Quels sont les avantages concrets pour une marque ?
Disponibilité, cohérence, contrôle de l’image, formats réutilisables, production plus agile (moins de logistique), et surtout : une différenciation qui dure au-delà d’une campagne.
Les influenceurs virtuels remplacent-ils les influenceurs humains ?
Non. Dans la plupart des stratégies, ils complètent : le virtuel porte le fil rouge (cohérence, régularité), et l’humain apporte ponctuellement spontanéité, crédibilité, collaborations et événements.
Faut-il dire que le personnage est virtuel / que le contenu est sponsorisé ?
Pour la transparence, c’est fortement recommandé et, en cas de contenu commercial, l’identification claire du caractère publicitaire est un point clé (ex. “publicité”, “collaboration commerciale”, ou mention équivalente + outils de la plateforme).

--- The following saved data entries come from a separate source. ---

(** When the free list is empty, every page of it is a page of a table, of the user part, or the one in hand. *)
Lemma kept_bound pd s free us s' us' lost L :
  NoDup free → kept pd s free us s' [] us' lost → contiguous us' L → 0 ≤ L → (length lost ≤ 1)%nat → Z.of_nat (length free) ≤ L + 1026.
Proof. intros Hnd K%kept_conserved Hc HL Hl. pose proof (conserved_bound _ _ _ _ _ _ _ Hnd K Hc HL). simpl in *. lia. Qed.

Lemma kept_freed pd s free us s' free' us' a :
  kept pd s free us s' free' us' [a] → (∀ p, pt_page (freed a s').(k_mem).(m_byte) pd p ↔ pt_page s'.(k_mem).(m_byte) pd p) →
  kept pd s free us (freed a s') (a :: free') us' [].
Proof.
  intros K Hp p Hin. destruct (K p Hin) as [?|[[?|?]|?]]; [left; by right|right; left; left; by apply Hp|right; left; by right|]. apply list_elem_of_singleton in H as ->. left. by left.
Qed.

(** A page taken on the way goes back as well. *)
Lemma ugrown_kfree pd s free us s1 free1 us1 e a :
  ugrown pd s free us s1 free1 us1 → a ∈ free → page_ok s1.(k_mem) a → a ∉ free1 → ¬ pt_page s1.(k_mem).(m_byte) pd a → (∀ k fl, us1 !! k ≠ Some (a, fl)) →
  kfree a s1 e = Ret tt (freed a s1) e ∧ ugrown pd s free us (freed a s1) (a :: free1) us1 ∧
    ∀ p, pt_page (freed a s1).(k_mem).(m_byte) pd p ↔ pt_page s1.(k_mem).(m_byte) pd p.
Proof.
  intros [A1 A2 A3 A4 A5 A6 A7 A8] Ha Hok Hnin Hnp Hnu. destruct (uspace_kfree s1 pd free1 us1 e a A2 Hok Hnin Hnp Hnu) as (Hr & U & Hk & Hp).
  split; [done|]. split; [|done]. split; [eapply vm_same_trans; [done|apply vm_same_freed]|done|intros va Hva; by rewrite Hk, A3|done| | | |].
  - intros k f fl Hf Hn. destruct (A5 k f fl Hf Hn) as (H1 & H2 & H3). split; [done|]. split; [done|]. intros x Hx. rewrite freed_bytes; [by apply H3|].
    intros Hx'. apply (Hnu k fl). rewrite Hf. destruct (us_frame _ _ _ _ A2 _ _ _ Hf) as (Hfo & _). by rewrite (in_page_eq _ _ _ x Hfo Hok Hx Hx').
  - intros p Hpp%Hp. by apply A6.
  - intros p [->|Hpf]%elem_of_cons; [done|by apply A7].
  - intros x Hx. rewrite freed_bytes; [by apply A8|]. intros Hx'. apply Hx. exists a. split; [by right|done].
Qed.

On vous aide à cadrer ces mentions dans la charte et vos process.
Qui possède les droits sur le personnage ?
Cela dépend du contrat. En général, on définit clairement : propriété/cession des assets (modèle, textures, charte), droits d’exploitation (canaux, durée, territoires) et règles d’usage (modifications, co-créations, etc.). Objectif : que ce soit clair et exploitable pour vous.
Faut-il des ressources techniques en interne ?
Pas forcément. Vous pouvez rester “léger” : une personne référente pour valider la ligne éditoriale et les scripts. Le reste (design, production, déclinaisons, exports) peut être géré par nous.